Work instructions:
Check every line of the entries below for the word "intros", then give only the number of lines that have it.

Input records:
(** * Quality-Control: windowed outlier detection and FUC curve flagging

    A shallow embedding of [memoized_outlier_detector.py] and
    [FUC_flagging.py].  numpy arrays of float64 are lists of Rocq's
    primitive binary64 floats, Python integers are [Z], Python slices keep
    their wrap-around and clamping, and the array objects that the detector
    mutates in place live in a store addressed by references. *)

From Stdlib Require Import ZArith Floats.
From stdpp Require Import base option list gmap.

(** Decimal literals such as 1.35 denote the nearest binary64 value, as in
    Python. *)
Set Warnings "-inexact-float".

Local Open Scope Z_scope.

(** ** float64 helpers *)

(** [float('nan')] *)
Definition NaN : float := PrimFloat.nan.

(** [np.isnan] / [math.isnan] on one value. *)
Definition isnan (x : float) : bool := PrimFloat.is_nan x.

(** [sum(~np.isnan(col))]: the number of values that are not NaN. *)
Definition count_not_nan (col : list float) : Z :=
  Z.of_nat (length (filter (λ x, isnan x = false) col)).

(** A Python [int] used where a float is expected. *)
Definition float_of_int (z : Z) : float :=
  if z <? 0 then PrimFloat.opp (PrimFloat.of_uint63 (Uint63.of_Z (- z)))
  else PrimFloat.of_uint63 (Uint63.of_Z z).

(** ** Python sequences *)

(** How CPython adjusts one bound of [l[start:stop]] for a sequence of
    length [n]: a negative bound counts from the end, and every bound is
    clamped into [0, n]. *)
Definition adjust_index (n i : Z) : Z :=
  if i <? 0 then Z.max 0 (i + n) else Z.min i n.

(** [l[start:stop]], a missing bound being [None]. *)
Definition py_slice {A} (l : list A) (start stop : option Z) : list A :=
  let n := Z.of_nat (length l) in
  let lo := from_option (adjust_index n) 0 start in
  let hi := from_option (adjust_index n) n stop in
  take (Z.to_nat (hi - lo)) (drop (Z.to_nat lo) l).

(** ** numpy arrays *)

(** A 2-D array: its rows, and the number of columns (which numpy keeps in
    [shape] even when there is no row). *)
Record ndarray (A : Type) := mkArray { ncols : nat; rows : list (list A) }.
Arguments mkArray {A} _ _.
Arguments ncols {A} _.
Arguments rows {A} _.

Definition nrows {A} (a : ndarray A) : nat := length (rows a).

(** [a.shape] *)
Definition shape {A} (a : ndarray A) : nat * nat := (nrows a, ncols a).

(** Every row has [ncols] cells. *)
Definition rectangular {A} (a : ndarray A) : Prop :=
  Forall (λ r, length r = ncols a) (rows a).

(** [a[r, c]]; [d] stands for the IndexError outside the array. *)
Definition cell {A} (d : A) (a : ndarray A) (r c : nat) : A :=
  nth c (nth r (rows a) []) d.

(** [a[start:stop, ]] *)
Definition slice_rows {A} (a : ndarray A) (start stop : option Z) : ndarray A :=
  mkArray (ncols a) (py_slice (rows a) start stop).

(** [frame[:, i]] *)
Definition column {A} (d : A) (frame : ndarray A) (i : nat) : list A :=
  map (λ r, nth i r d) (rows frame).

(** [np.zeros(shape)], and the constant array in general. *)
Definition full {A} (x : A) (sh : nat * nat) : ndarray A :=
  mkArray sh.2 (replicate sh.1 (replicate sh.2 x)).

(** What the caller hands over: a 1-D or a 2-D array of floats. *)
Inductive pyarray :=
  | Array1 (v : list float)
  | Array2 (a : ndarray float).

(** [len(data.shape) == 1] *)
Definition is_1d (d : pyarray) : bool :=
  match d with Array1 _ => true | Array2 _ => false end.

(** [np.reshape(np.array(data), (-1, 1))]: one column, one row per value. *)
Definition reshape_column (v : list float) : ndarray float :=
  mkArray 1 (map (λ x, [x]) v).

(** ** byFrameGeneratorFactory *)

Module byFrameGeneratorFactory.

(** [_frame] is already the integer [math.ceil(frame)]. *)
Record t := make { _frame : Z }.
(** X11. With no single-object parameter and an ignored list that has a
    first element, the statement names the databases of that list, in their
    order, separated by a comma and a blank; a list of one database has no
    separator. *)
Theorem explicit_ignored_list_is_joined (self : Client) (b : Backup)
    (is_backup : bool)
    (table dictionary database temporary_table view : option string)
    (x : string) (l : list string) (base : option base_backup_value)
    (w : world) (dest settings : string) :
  truthy table = false -> truthy dictionary = false ->
  truthy database = false -> truthy temporary_table = false ->
  truthy view = false ->
  _get_backup_path self (path b) = inr dest ->
  settings_clause self base = inr settings ->
  let q := spec_keyword is_backup ++ "ALL EXCEPT DATABASES "
           ++ fold_left (fun acc name => acc ++ ", " ++ name) l x
           ++ " " ++ spec_direction is_backup ++ dest ++ " " ++ settings in
  _backup_command self b is_backup table dictionary database temporary_table
                  view (Some (x :: l)) base w
  = (session_execute w q, (w ++ [Execute q])%list).
Proof.
  intros Ht Hd Hdb Htt Hv Hdest Hset.
  rewrite _backup_command_run, Hdest, Hset, first_given_chain.
  rewrite Ht, Hd, Hdb, Htt, Hv. cbv zeta. simpl list_or.
  assert (Hjoin : forall l x,
    join ", " (x :: l) = fold_left (fun acc name => acc ++ ", " ++ name) l x).
  { clear. unfold join.
    assert (Hhead : forall l a c,
      String.concat ", " ((a ++ c) :: l) = a ++ String.concat ", " (c :: l)).
    { intros [| z l] a c; cbn [String.concat]; rewrite ?append_assoc;
        reflexivity. }
    intros l. induction l as [| y l IH]; intros x; [reflexivity |].
    cbn [fold_left]. rewrite <- IH, !Hhead. reflexivity. }
  rewrite Hjoin, !append_assoc. reflexivity.
Qed.

(** X12. A statement submitted by [backup] begins with [BACKUP ], one
    submitted by [restore] with [RESTORE ]: whatever the clients, the
    arguments and the traces, the two are never the same statement. *)
Theorem backup_never_submits_restore (self self' : Client) (b b' : Backup)
    (table dictionary database temporary_table view : option string)
    (table' dictionary' database' temporary_table' view' : option string)
    (ignored ignored' : option (list string))
    (base base' : option base_backup_value) (w w' : world) (q q' : string) :
  snd (backup self b table dictionary database temporary_table view ignored
              base w)
  = (w ++ [Execute q])%list ->
  snd (restore self' b' table' dictionary' database' temporary_table' view'
               ignored' base' w')
  = (w' ++ [Execute q'])%list ->
  (exists rest, q = "BACKUP " ++ rest)
  /\ (exists rest', q' = "RESTORE " ++ rest')
  /\ q <> q'.
Proof.
  unfold backup, restore. intros H H'.
  apply submitted_statement in H. apply submitted_statement in H'.
  destruct H as (dest & st & _ & _ & ->).
  destruct H' as (dest' & st' & _ & _ & ->).
  split; [eexists; reflexivity |]. split; [eexists; reflexivity |].
  simpl. discriminate.
Qed.
(** * Climate seed bank: the seed recommendation engine and its API

    A shallow embedding of [backend/services/recommendation_engine.py],
    of the soil service it calls, and of the route handlers of
    [backend/api/], with the properties of the compatibility scoring
    pipeline.

    Numbers.  Python floats are modelled by exact rationals ([Q]): the
    decimal constants of the source are the rationals they denote, and
    [==] is numeric equality.  Rounding, infinities and NaN are outside
    the model.  Python raises [ZeroDivisionError] on a float division by
    zero; that is modelled.

    Exceptions.  A computation that may raise returns a [result]; a
    [try]/[except Exception] block is [try_except]. *)

From Stdlib Require Import QArith Qminmax Qabs Lqa.
From Stdlib Require Import List String ZArith Lia Bool.
From Stdlib Require Import Sorted Permutation.
Import ListNotations.

Open Scope Q_scope.

(** ** Python values and exceptions *)

Inductive exn : Type :=
| AttributeError
| TypeError
| KeyError (key : string)
| NameError
| ZeroDivisionError
| NotFittedError
| StopIteration
| RequestException
| SQLAlchemyError
| HTTPException (status_code : Z).

Inductive result (A : Type) : Type :=
| Ok (a : A)
| Raise (e : exn).
Arguments Ok {A} a.
Arguments Raise {A} e.

Definition rbind {A B} (r : result A) (k : A -> result B) : result B :=
  match r with
  | Ok a => k a
  | Raise e => Raise e
  end.

Declare Scope result_scope.
Delimit Scope result_scope with result.
Notation "x <- c ;; k" := (rbind c (fun x => k))
  (at level 61, c at next level, right associativity) : result_scope.
(** * Global Volcano Explorer: the data pipeline of [CS230_Final.py]

    The program is a Streamlit dashboard over one pandas table.  This
    development embeds the data part of it: [load_data], the boolean-mask
    selections of [query1] .. [query4], [count_and_average_height],
    [get_named_volcanoes] and the [value_counts().head(10)] summary, and
    proves the properties the specification states about them.

    Modelling conventions.
    - A DataFrame is the list of its rows in index order; a Series is the
      list of one field of those rows.  The columns the modelled code
      reads are record fields; the required columns are taken to be
      present (the [KeyError] of a missing column is not modelled) and
      latitude/longitude, which only the map widgets read, are left out.
    - A missing cell ([NaN], [pd.NA], an empty spreadsheet cell) is [None].
    - A cell of the name, region, type, setting and eruption columns is a
      string or missing.  For the eruption column the dtype the reader
      gives it is modelled too ([read_dtype]), because the [.str]
      accessor of [load_data] depends on it: a column in which no cell
      holds text is read as [float64], and [.str] raises on it.
    - Text is a [string] of 8-bit characters.  On that range the regular
      expression class [\d] is exactly the ten characters ['0'] .. ['9'].
    - Elevations and years are whole numbers ([Z]); the mean is kept as an
      exact rational, [None] standing for [NaN].  The rounding of the
      float64 division is not modelled.
    - Python exceptions are the [Raise] results of a small error monad. *)

From Stdlib Require Import List String Ascii Bool Arith ZArith QArith Lia.
From Stdlib Require Import Permutation Sorted.
Import ListNotations.

Local Open Scope string_scope.
Local Open Scope list_scope.

(** ** Exceptions *)

Inductive exn : Type :=
| TypeError
| ValueError
| AttributeError.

Reply to the exercise:
4